Try to guess the significance of the following number: 2.5 trillion. If you guessed “consumer debt in the United States,” you were correct. The above stat comes courtesy of the Federal Reserve. If we divide that debt across all American households, you get the often-quoted figure of $8,100 in consumer debt per household. Keep in mind that this is consumer debt, defined as debt that does not include home mortgages. These numbers should not come as a surprise with the fairly easy credit approval process and the average American holding at least two credit cards.
So how does one dig out of debt?
Eliminating debt is straightforward when there is only one creditor owed. The situation becomes increasingly difficult for those who have multiple credit cards. Debt consolidation has been a popular approach to help individuals and families start the process of eliminating debt. Consolidating debt is not new but it certainly is spoken of a lot more as economic conditions deteriorate. The concept is simple. Instead of making individual payments to every source of debt, each with a different interest rate, debt consolidation would bundle everything together into one. The debt consolidator would, in essence, become the creditor and would manage the individual payments to the original debts.
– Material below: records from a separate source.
(** C8, amended: a run fails when one of the four output directories
    exists.  A successful run creates the three RDF and MSD directories
    first, before anything is written, and [diffraction_plots] only after the
    RDF and MSD stage has written its artifacts and the document; none of
    the four existed before, and a second run fails. *)
Theorem post_proc_output_dirs (j : job) (w : world) :
  (forall d, d ∈ output_dirs j -> is_Some (fs w !! d) ->
     exists e, snd (post_proc get_quaternions quaternion_str j w) = Raise e) /\
  (forall w', post_proc get_quaternions quaternion_str j w = (w', Ok tt) ->
     (exists stage1 stage2,
        log w' = log w ++
          [EvMakedirs (Os.path_join (ws j) "rdf/rdf_txt_files");
           EvMakedirs (Os.path_join (ws j) "rdf/rdf_png_files");
           EvMakedirs (Os.path_join (ws j) "msd/msd_npy_files")] ++
          stage1 ++ [EvMkdir (Os.path_join (ws j) "diffraction_plots")] ++ stage2 /\
        Forall (λ ev, creates_dir ev = false) stage1 /\
        Forall (λ ev, creates_dir ev = false) stage2 /\
        stage1 <> []) /\
     (forall d, d ∈ output_dirs j -> fs w !! d = None) /\
     exists e, snd (post_proc get_quaternions quaternion_str j w') = Raise e).
Proof.
  assert (forall w0 d, d ∈ output_dirs j -> is_Some (fs w0 !! d) ->
            exists e, snd (post_proc get_quaternions quaternion_str j w0) = Raise e)
    as Hcollide.
  { intros w0 d Hd Hex.
    destruct (post_proc get_quaternions quaternion_str j w0) as [w' [[]|e]] eqn:Hrun;
      [exfalso|by exists e].
    unfold post_proc in Hrun. fold (trajectory_path j) in Hrun.
    apply bind_inv_ok in Hrun as (w1 & [] & H1 & H2).
    assert (stable owned_rdf_msd j w0 w1) as (_ & He1 & _)
      by (by eapply keeps_rdf_msd_stage).
    unfold rdf_msd_stage in H1.
    apply bind_inv_ok in H1 as (? & traj & [-> Htr]%gsd_open_inv & H1).
    apply bind_inv_ok in H1 as (? & snap & [-> Hsnap]%lift_inv & H1).
    apply bind_inv_ok in H1 as (wa & [] & Ha & H1).
    apply bind_inv_ok in H1 as (wb & [] & Hb & H1).
    apply bind_inv_ok in H1 as (wc & [] & Hc & H1).
    fold (rdf_txt_dir j) in Ha. fold (rdf_png_dir j) in Hb. fold (msd_npy_dir j) in Hc.
    assert (stable owned_rdf_msd j w0 wa) as (_ & Hea & _).
    { eapply keeps_makedirs; [|done]. by apply touched_rdf_msd. }
    assert (stable owned_rdf_msd j wa wb) as (_ & Heb & _).
    { eapply keeps_makedirs; [|done]. by apply touched_rdf_msd. }
    unfold diffraction_stage in H2.
    apply bind_inv_ok in H2 as (? & traj' & [-> Htr']%gsd_open_inv & H2).
    apply bind_inv_ok in H2 as (? & snap' & [-> Hsnap']%lift_inv & H2).
    apply bind_inv_ok in H2 as (wd & [] & Hd4 & H2).
    fold (diffraction_dir j) in Hd4.
    apply makedirs_inv in Ha as [Na _], Hb as [Nb _], Hc as [Nc _].
    apply mkdir_inv in Hd4 as [Nd _].
    unfold output_dirs in Hd. rewrite !elem_of_cons, elem_of_nil in Hd.
    destruct Hd as [->|[->|[->|[->|[]]]]].
    - rewrite Na in Hex. by destruct Hex.
    - apply Hea in Hex. rewrite Nb in Hex. by destruct Hex.
    - apply Hea, Heb in Hex. rewrite Nc in Hex. by destruct Hex.
    - apply He1 in Hex. rewrite Nd in Hex. by destruct Hex. }
  split; [apply Hcollide|]. intros w' Hrun.
  destruct (post_proc_run _ _ _ _ _ Hrun)
    as (traj & first & final & slopes & chunks & Htr & Hfirst & Hfinal & Hchunks
        & Hlog & Hdoc & Hdone & Hdp & Hdir).
  split; [|split].
  - exists (concat chunks ++ [EvDoc "msd_slopes" (DSlopes slopes)]),
      ((diffraction_event quaternion_str j (box final) (snd <$> particles final)
          <$> get_quaternions)
       ++ [EvWrite (dp_npy j) (Npy (Orientations get_quaternions))]).
    split; [|split; [|split]].
    + rewrite Hlog. unfold rdf_msd_dirs. by rewrite <- !app_assoc.
    + apply Forall_app. split; [|by repeat constructor].
      eapply Forall_impl; [by apply turns_logged_owned with traj (types first)|].
      by intros ev [_ ?].
    + apply Forall_app. split; [|by repeat constructor].
      apply Forall_fmap, Forall_true. done.
    + by intros [_ ?]%app_eq_nil.
  - intros d Hd. destruct (fs w !! d) eqn:E; [|done].
    destruct (Hcollide w d Hd) as [e He]; [by rewrite E|].
    by rewrite Hrun in He.
  - apply (Hcollide w' (rdf_txt_dir j)); [|done]. unfold output_dirs. left.
Qed.
(** * AP_Baro: the barometer frontend of ArduSub

    A shallow embedding of [libraries/AP_Baro/AP_Baro.h] and the properties
    of its accessors, registration, injection and calibration.

    - C [float] is IEEE-754 binary32, modelled by [spec_float] with the
      binary32 precision and exponent range.
    - [uint8_t] and [uint32_t] are integers in [Z]; where the source
      narrows a value the wrap-around is written out.
    - [sensors[BARO_MAX_INSTANCES]] is a list read and written by index.
      The source indexes it without any check, so an access outside the
      array has no defined result: the embedding returns [None] there. *)

From Stdlib Require Import ZArith Bool Lia.
From Stdlib Require Import Floats.SpecFloat.
From stdpp Require Import base option list.

Local Open Scope Z_scope.

(** ** Machine numbers *)

Definition uint8_t (z : Z) : Z := z mod 256.
Definition int8_t (z : Z) : Z := (z + 128) mod 256 - 128.
Definition uint32_t (z : Z) : Z := z mod 4294967296.

Module F32.
Definition prec : Z := 24.
Definition emax : Z := 128.

Definition float : Type := spec_float.
Lemma attendee_info_lines_witness :
  Py.split (attendee_info [alice; bob]) (ascii_of_nat 10)
  = ["- Alice (alice@acme.io)"; "- Bob (bob@sub.example.com)"].
Proof.
  apply (attendee_info_lines [alice; bob]).
  - discriminate.
  - intros a [<- | [<- | []]]; split; reflexivity.
Defined.

(** ** The mock brief *)

(** X14.  The mock brief fails with [IndexError] on the empty list;
    otherwise it holds a single profile, with the name and the email of
    the first attendee, whatever the number of attendees, and it has the
    keys of the fallback brief, in the brief and in the profile. *)
Theorem mock_brief_shape (now : string) (a : Attendee) (rest : list Attendee) :
  generate_mock_brief now [] = Raises (IndexError "list index out of range")
  /\ exists mock profile fb,
       generate_mock_brief now (a :: rest) = Returns mock
       /\ entry "attendees" mock = Some (PList [profile])
       /\ entry "name" profile = Some (PStr (name a))
       /\ entry "email" profile = Some (PStr (email a))
       /\ keys profile = keys (fallback_profile a)
       /\ generate_fallback_brief now (a :: rest) = Returns fb
       /\ keys mock = keys fb.
Proof.
  split; [reflexivity |].
  do 3 eexists. split; [reflexivity |]. split; [reflexivity |].
  repeat split; reflexivity.
Qed.
(** The step [removeExisting] makes for each link: when it returns no
    error there is nothing at the name afterwards, and nothing else
    changed. *)
Lemma remove_if_present fs name msg fs' :
  Clean name = name ->
  (if is_nil (snd (Lstat fs name)) then
     match Remove fs name with
     | (fs2, Some err) => (fs2, Some (ErrWrap msg err))
     | (fs2, None) => (fs2, None)
     end
   else (fs, None)) = (fs', None) ->
  fs' = delete name fs.
Proof.
  intros Hc. rewrite (Lstat_clean _ _ Hc).
  destruct (always_there name).
  - cbn [snd is_nil]. destruct (Remove fs name) as [fs2 [e|]] eqn:R; [discriminate|].
    intros H. injection H as <-. exact (Remove_success_inv _ _ _ Hc R).
  - destruct (fs !! name) as [n|] eqn:L; cbn [snd is_nil].
    + destruct (Remove fs name) as [fs2 [e|]] eqn:R; [discriminate|].
      intros H. injection H as <-. exact (Remove_success_inv _ _ _ Hc R).
    + intros H. injection H as <-. symmetry. apply delete_id, L.
Qed.

(** X20: when the installation directory is there and [removeExisting]
    returns no error, the disk afterwards is the one before without the
    directory [go] under the install root, without everything below it,
    and without the nodes at [go] and [gofmt] in the bin directory;
    every other node is as it was. *)
Theorem removeExisting_removes_tree_and_links i fs fs' :
  IsNotExist (snd (Stat fs (Join [InstallDir i; "go"]))) = false ->
  removeExisting i fs = (fs', None) ->
  (forall k, within (Join [InstallDir i; "go"]) k = true -> fs' !! k = None)
  /\ fs' !! Join [BinDir i; "go"] = None
  /\ fs' !! Join [BinDir i; "gofmt"] = None
  /\ (forall k, within (Join [InstallDir i; "go"]) k = false ->
                k <> Join [BinDir i; "go"] -> k <> Join [BinDir i; "gofmt"] ->
                fs' !! k = fs !! k).
Proof.
  intros Hstat. unfold removeExisting. rewrite Hstat.
  unfold RemoveAll. rewrite (Join_two_clean (InstallDir i) "go") by discriminate.
  set (d := Join [InstallDir i; "go"]).
  set (fs1 := filter (fun kv : string * Node => within d kv.1 = false) fs).
  set (l1 := Join [BinDir i; "go"]). set (l2 := Join [BinDir i; "gofmt"]).
  destruct (if is_nil (snd (Lstat fs1 l1)) then _ else _) as [fs2 [e|]] eqn:S1;
    [discriminate|].
  apply remove_if_present in S1; [|apply Join_two_clean; discriminate].
  intros S2. apply remove_if_present in S2; [|apply Join_two_clean; discriminate].
  subst fs' fs2.
  assert (Hgone : forall k, within d k = true -> fs1 !! k = None).
  { intros k Hk. apply map_lookup_filter_None. right. intros x _. simpl.
    rewrite Hk. discriminate. }
  assert (Hkept : forall k, within d k = false -> fs1 !! k = fs !! k).
  { intros k Hk. destruct (fs !! k) as [x|] eqn:L.
    - apply map_lookup_filter_Some. split; [exact L | exact Hk].
    - apply map_lookup_filter_None. left. exact L. }
  repeat split.
  - intros k Hk.
    destruct (decide (k = l2)) as [->|N2]; [apply lookup_delete_eq|].
    rewrite lookup_delete_ne by congruence.
    destruct (decide (k = l1)) as [->|N1]; [apply lookup_delete_eq|].
    rewrite lookup_delete_ne by congruence. apply Hgone, Hk.
  - destruct (decide (l1 = l2)) as [E|N]; [rewrite E; apply lookup_delete_eq|].
    rewrite lookup_delete_ne by congruence. apply lookup_delete_eq.
  - apply lookup_delete_eq.
  - intros k Hk N1 N2. rewrite !lookup_delete_ne by congruence. apply Hkept, Hk.
Qed.

Lemma removeExisting_removes_tree_and_links_witness :
  IsNotExist (snd (Stat installedDisk (Join [InstallDir userInstaller; "go"]))) = false
  /\ snd (removeExisting userInstaller installedDisk) = None
  /\ fst (removeExisting userInstaller installedDisk)
       !! Join [BinDir userInstaller; "go"] = None
  /\ fst (removeExisting userInstaller installedDisk)
       !! "/home/u/.local/lib/go/VERSION" = None.
Proof.
  split; [reflexivity|]. split; [vm_compute; reflexivity|].
  destruct (removeExisting userInstaller installedDisk) as [fs' e] eqn:R.
  assert (He : e = None) by (apply (f_equal snd) in R; vm_compute in R; congruence).
  subst e.
  destruct (removeExisting_removes_tree_and_links userInstaller installedDisk fs'
              eq_refl R) as (Htree & Hgo & _).
  split; [exact Hgo | apply Htree; reflexivity].
Defined.
(** * nsyshid: device registry, handle pool and transfer dispatch

    A shallow embedding of [src/Cafe/OS/libs/nsyshid/nsyshid.cpp].

    - Machine integers are [Z] with the conversions written out
      ([uint32], [sint32], [size_t]).
    - Guest memory is a byte map; [uint32be] fields are four bytes,
      most significant first.
    - The globals of the namespace ([deviceList], [HIDClientList],
      [_lastGeneratedHidHandle], [HIDPool], [HIDPoolIndexQueue] and the
      static flag of [InitHIDPoolIndexQueue]) form the record [State],
      threaded through a small state monad that can fault (null
      dereference, failed assertion, a write longer than any object)
      and that logs, in program order,
      every effect that leaves the file: mutex acquire and release,
      callbacks into the guest, device capability calls, threads.
    - [Device] is an abstract class in the source; its virtual methods
      are the type class [DeviceImpl].
    - Each function runs as one uninterrupted step.  A callback into
      the guest ([PPCCoreCallback]) and a queued one
      ([coreinitAsyncCallback_add]) are logged with their arguments;
      what the guest code then does is not part of the model.  A
      detached worker thread is logged with its [Task]; [run_task]
      is what the worker does when it runs.  Log messages are left
      out. *)

From Stdlib Require Import ZArith List Bool Arith Lia Sorted Permutation.
Import ListNotations.
Local Open Scope Z_scope.

(** ** Machine integers *)

Definition uint32 (z : Z) : Z := z mod 2 ^ 32.
Definition sint32 (z : Z) : Z := (z + 2 ^ 31) mod 2 ^ 32 - 2 ^ 31.
Definition size_t (z : Z) : Z := z mod 2 ^ 64.

(** The largest size an object can have. *)
Definition PTRDIFF_MAX : Z := 2 ^ 63 - 1.

Definition MPTR := Z.
Definition MPTR_NULL : MPTR := 0.

(** ** Guest memory *)

Definition Memory := Z -> Z.

Definition store_uint8 (m : Memory) (a v : Z) : Memory :=
  fun x => if x =? a then v mod 256 else m x.

(** [memset(p, v, n)] with [n] already converted to [size_t]. *)
Definition memset (m : Memory) (p v n : Z) : Memory :=
  fun x => if (p <=? x) && (x <? p + n) then v mod 256 else m x.

Definition load_uint32be (m : Memory) (a : Z) : Z :=
  m a * 2 ^ 24 + m (a + 1) * 2 ^ 16 + m (a + 2) * 2 ^ 8 + m (a + 3).

Definition store_uint32be (m : Memory) (a v : Z) : Memory :=
  store_uint8
    (store_uint8
       (store_uint8 (store_uint8 m a (v / 2 ^ 24)) (a + 1) (v / 2 ^ 16))
       (a + 2) (v / 2 ^ 8))
    (a + 3) v.

(** ** Devices *)

Inductive ReadResult := ReadResult_Success | ReadResult_Error | ReadResult_ErrorTimeout.
Inductive WriteResult := WriteResult_Success | WriteResult_Error | WriteResult_ErrorTimeout.

Record ReportMessage := mkReportMessage {
  reportType : Z;
  reportId : Z;
  reportData : MPTR;
  reportLength : Z
}.

(** The virtual methods of [Device] (declared in Backend.h), over the
    private state [B] of an implementation.  A method that takes a
    buffer receives guest memory and hands it back; [dev_Read] and
    [dev_Write] also return the final [bytesRead] / [bytesWritten] of
    the message they were given. *)
Class DeviceImpl (B : Type) := {
  dev_IsOpened : B -> bool;
  dev_Open : B -> bool * B;
  dev_Close : B -> B;
  dev_GetDescriptor :
    B -> forall (descType descIndex lang : Z) (output : MPTR) (outputMaxLength : Z),
    Memory -> bool * Memory * B;
  dev_SetIdle : B -> forall (ifIndex reportId duration : Z), bool * B;
  dev_SetProtocol : B -> forall (ifIndex protocol : Z), bool * B;
  dev_SetReport : B -> ReportMessage -> Memory -> bool * B;
  dev_Read :
    B -> forall (data : MPTR) (length : Z), Memory -> ReadResult * Z * Memory * B;
  dev_Write :
    B -> forall (data : MPTR) (length : Z), Memory -> WriteResult * Z * B
}.
(** X9: [bridge_to_scroll] returns [True] only when the bridge transaction
    was estimated, signed with the estimated gas limit and sent, and its
    receipt came back with status 1; the success line is then the last thing
    logged. *)
Theorem bridged_means_confirmed_receipt
        L o rpc explorer key amount tr tr' :
  bridge_to_scroll L o rpc explorer key amount tr = (Ret true, tr') ->
  exists t gas raw txn_hash rc rest,
    tr' = EvLog INFO (MsgBridged amount (from_key L key))
            :: EvWaitReceipt rpc txn_hash (Ok (Some rc))
            :: EvLog INFO (MsgTransaction explorer txn_hash)
            :: EvSendRawTransaction rpc raw (Ok txn_hash)
            :: EvSignTransaction key (set_gas t gas) (Ok raw)
            :: EvEstimateGas rpc t (Ok gas)
            :: rest /\
    status rc = 1 /\
    is_constructor t = false.
Proof.
  intros H. unfold bridge_to_scroll, suggest_fee in H.
  run_in H.
  all: match goal with
       | Hok : receipt_succeeded ?x = true |- _ =>
           destruct x as [rc|]; [|discriminate Hok];
           apply Z.eqb_eq in Hok
       end;
    eexists _, _, _, _, rc, _; split; [reflexivity|]; split; [assumption|];
    reflexivity.
Qed.

Lemma bridged_means_confirmed_receipt_witness :
  let run := bridge_to_scroll Scenario.lib
               (Scenario.play Scenario.bridge_then_deploy)
               "https://arbitrum" "https://arbiscan/tx/" Scenario.key1
               (1 # 1000) [] in
  exists t gas raw txn_hash rc rest,
    snd run
    = EvLog INFO (MsgBridged (1 # 1000) Scenario.address1)
        :: EvWaitReceipt "https://arbitrum" txn_hash (Ok (Some rc))
        :: EvLog INFO (MsgTransaction "https://arbiscan/tx/" txn_hash)
        :: EvSendRawTransaction "https://arbitrum" raw (Ok txn_hash)
        :: EvSignTransaction Scenario.key1 (set_gas t gas) (Ok raw)
        :: EvEstimateGas "https://arbitrum" t (Ok gas)
        :: rest /\
    status rc = 1 /\
    is_constructor t = false.
Proof.
  intros run.
  apply (bridged_means_confirmed_receipt Scenario.lib
           (Scenario.play Scenario.bridge_then_deploy)
           "https://arbitrum" "https://arbiscan/tx/" Scenario.key1
           (1 # 1000) [] (snd run)).
  vm_compute. reflexivity.
Defined.
(** ** Exceptions

    [JSONDecodeError] and [UnicodeDecodeError] are what [request.json()]
    raises on a body that is not JSON or not UTF-8; [ValueError] and
    [UnicodeEncodeError] are what the rendering of a [JSONResponse] raises.
    The programs catch [KeyError] in one place and nothing else. *)

Inductive exn :=
| AttributeError
| KeyError (key : str)
| ValueError
| UnicodeEncodeError
| UnicodeDecodeError
| JSONDecodeError
| HTTPException (status_code : Z) (detail : str).

Inductive res (A : Type) :=
| Ok (a : A)
| Raise (e : exn).

Arguments Ok {A} a.
Arguments Raise {A} e.

#[global] Instance res_ret : MRet res := λ A a, Ok a.

#[global] Instance res_bind : MBind res := λ A B f m,
  match m with
  | Ok a => f a
  | Raise e => Raise e
  end.

(** ** Built-ins *)

(** [o.get(key, default)]: only a dict has the method. *)
Definition py_get (o : value) (key : str) (default : value) : res value :=
  match o with
  | VDict d => Ok (dict_get d key default)
  | _ => Raise AttributeError
  end.

(** [o == "literal"]: a value that is not a [str] is never equal to one. *)
Definition py_eq_str (o : value) (literal : str) : bool :=
  match o with
  | VStr s => str_eqb s literal
  | _ => false
  end.

Definition is_none (o : value) : bool :=
  match o with
  | VNone => true
  | _ => false
  end.

(** The uppercase of one code point.  In the ASCII range the letters a to z
    move to A to Z and nothing else changes; elsewhere the database decides,
    and one code point can become several, as [ß] becomes [SS]. *)
Definition upper_point `{!UnicodeData} (c : N) : str :=
  if (c <? 128)%N then
    if ((97 <=? c) && (c <=? 122))%N then [(c - 32)%N] else [c]
  else to_upper_full c.

(** [s.upper()]: the uppercase of every code point, in order; the mapping of
    a code point does not depend on its neighbours. *)
Fixpoint str_upper `{!UnicodeData} (s : str) : str :=
  match s with
  | [] => []
  | c :: rest => upper_point c ++ str_upper rest
  end.

(** [o.upper()]: only a [str] has the method. *)
Definition py_upper `{!UnicodeData} (o : value) : res str :=
  match o with
  | VStr s => Ok (str_upper s)
  | _ => Raise AttributeError
  end.

Fixpoint join (sep : str) (parts : list str) : str :=
  match parts with
  | [] => ""
  | [p] => p
  | p :: rest => p ++ sep ++ join sep rest
  end.

Fixpoint contains_char (c : N) (s : str) : bool :=
  match s with
  | [] => false
  | c' :: rest => (c =? c')%N || contains_char c rest
  end.

(** [str(n)] of an [int]. *)
Definition int_repr (n : Z) : str := of_string (pretty n).

Definition hex_digit (d : N) : N :=
  if (d <? 10)%N then (48 + d)%N else (87 + d)%N.

(** The last [width] hexadecimal digits of a number, in lower case. *)
Fixpoint hex (width : nat) (n : N) : str :=
  match width with
  | O => []
  | S width' => hex width' (n / 16)%N ++ [hex_digit (n mod 16)%N]
  end.

(** [repr] of a [str]: apostrophes around it, unless it holds an apostrophe
    and no double quote.  The quote and the backslash get a backslash; tab,
    line feed and carriage return are written [\t], [\n], [\r]; the other
    control characters and the code points that are not printable are
    written in hexadecimal, with two, four or eight digits; everything else,
    printable characters outside ASCII included, is kept. *)
Definition repr_char `{!UnicodeData} (quote : N) (c : N) : str :=
  if ((c =? quote) || (c =? 92))%N then BACKSLASH ++ [c]
  else if (c =? 9)%N then BACKSLASH ++ "t"
  else if (c =? 10)%N then BACKSLASH ++ "n"
  else if (c =? 13)%N then BACKSLASH ++ "r"
  else if ((c <? 32) || (c =? 127))%N then BACKSLASH ++ "x" ++ hex 2 c
  else if (c <? 127)%N then [c]
  else if is_printable c then [c]
  else if (c <=? 255)%N then BACKSLASH ++ "x" ++ hex 2 c
  else if (c <=? 65535)%N then BACKSLASH ++ "u" ++ hex 4 c
  else BACKSLASH ++ "U" ++ hex 8 c.

Fixpoint repr_chars `{!UnicodeData} (quote : N) (s : str) : str :=
  match s with
  | [] => []
  | c :: rest => repr_char quote c ++ repr_chars quote rest
  end.

Definition str_repr `{!UnicodeData} (s : str) : str :=
  let quote : N :=
    if contains_char 39 s && negb (contains_char 34 s) then 34%N else 39%N in
  [quote] ++ repr_chars quote s ++ [quote].

Fixpoint py_repr `{!UnicodeData} (o : value) : str :=
  match o with
  | VNone => "None"
  | VBool true => "True"
  | VBool false => "False"
  | VInt n => int_repr n
  | VFloat r => r
  | VStr s => str_repr s
  | VList l => "[" ++ join ", " (map py_repr l) ++ "]"
  | VDict d =>
      "{" ++ join ", " (map (λ kv, str_repr kv.1 ++ ": " ++ py_repr kv.2) d) ++ "}"
  end.

(** [str(o)]: a [str] is returned as it is, anything else is printed. *)
Definition py_str `{!UnicodeData} (o : value) : str :=
  match o with
  | VStr s => s
  | _ => py_repr o
  end.

(** [json.dumps] with its defaults: [", "] and [": "] as separators, and
    ASCII output.  A printable ASCII character other than the quote and the
    backslash is kept; every other code point is escaped, one beyond the
    basic plane as the two surrogates of its UTF-16 form.  A lone surrogate
    is escaped like any other code point, and [NaN] and the infinities are
    written out: this [dumps] does not fail. *)
Definition json_escape_char (c : N) : str :=
  if (c =? 34)%N then BACKSLASH ++ QUOTE
  else if (c =? 92)%N then BACKSLASH ++ BACKSLASH
  else if (c =? 10)%N then BACKSLASH ++ "n"
  else if (c =? 13)%N then BACKSLASH ++ "r"
  else if (c =? 9)%N then BACKSLASH ++ "t"
  else if (c =? 12)%N then BACKSLASH ++ "f"
  else if (c =? 8)%N then BACKSLASH ++ "b"
  else if ((32 <=? c) && (c <=? 126))%N then [c]
  else if (c <? 65536)%N then BACKSLASH ++ "u" ++ hex 4 c
  else
    let v := (c - 65536)%N in
    BACKSLASH ++ "u" ++ hex 4 (55296 + v / 1024)%N
    ++ BACKSLASH ++ "u" ++ hex 4 (56320 + v mod 1024)%N.

Fixpoint json_escape (s : str) : str :=
  match s with
  | [] => []
  | c :: rest => json_escape_char c ++ json_escape rest
  end.

Definition json_string (s : str) : str :=
  QUOTE ++ json_escape s ++ QUOTE.

Definition json_float (r : str) : str :=
  if str_eqb r "nan" then "NaN"
  else if str_eqb r "inf" then "Infinity"
  else if str_eqb r "-inf" then "-Infinity"
  else r.

Fixpoint json_dumps (o : value) : str :=
  match o with
  | VNone => "null"
  | VBool true => "true"
  | VBool false => "false"
  | VInt n => int_repr n
  | VFloat r => json_float r
  | VStr s => json_string s
  | VList l => "[" ++ join ", " (map json_dumps l) ++ "]"
  | VDict d =>
      "{" ++ join ", " (map (λ kv, json_string kv.1 ++ ": " ++ json_dumps kv.2) d) ++ "}"
  end.

(** ** The framework's side *)

(** A [JSONResponse] renders its content when it is built:
    [json.dumps(content, ensure_ascii=False, allow_nan=False, ...)] and then
    [.encode("utf-8")].  The first raises [ValueError] on a float that is
    [nan] or infinite, wherever it is in the content; the second raises
    [UnicodeEncodeError] on a surrogate in a string or a key. *)
Definition float_in_range (r : str) : bool :=
  negb (str_eqb r "nan" || str_eqb r "inf" || str_eqb r "-inf").

Fixpoint floats_in_range (v : value) : bool :=
  match v with
  | VFloat r => float_in_range r
  | VList l => forallb floats_in_range l
  | VDict d => forallb (λ kv, floats_in_range kv.2) d
  | _ => true
  end.

Definition is_surrogate (c : N) : bool := ((55296 <=? c) && (c <=? 57343))%N.

Definition encodable (s : str) : bool := forallb (λ c, negb (is_surrogate c)) s.

Fixpoint utf8_encodable (v : value) : bool :=
  match v with
  | VStr s => encodable s
  | VList l => forallb utf8_encodable l
  | VDict d => forallb (λ kv, encodable kv.1 && utf8_encodable kv.2) d
  | _ => true
  end.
There are many companies that offer debt consolidation. Most companies provide a counselor to evaluate each candidate and their financial situation. The consolidator will usually offer multiple plans, but only after you qualify. Plans will vary depending on how much can be paid monthly and other market forces such as current interest rates.
Consumers should do their homework and evaluate their options as they move forward in the process. Debt consolidation is not the “magic bullet,” but it can certainly help.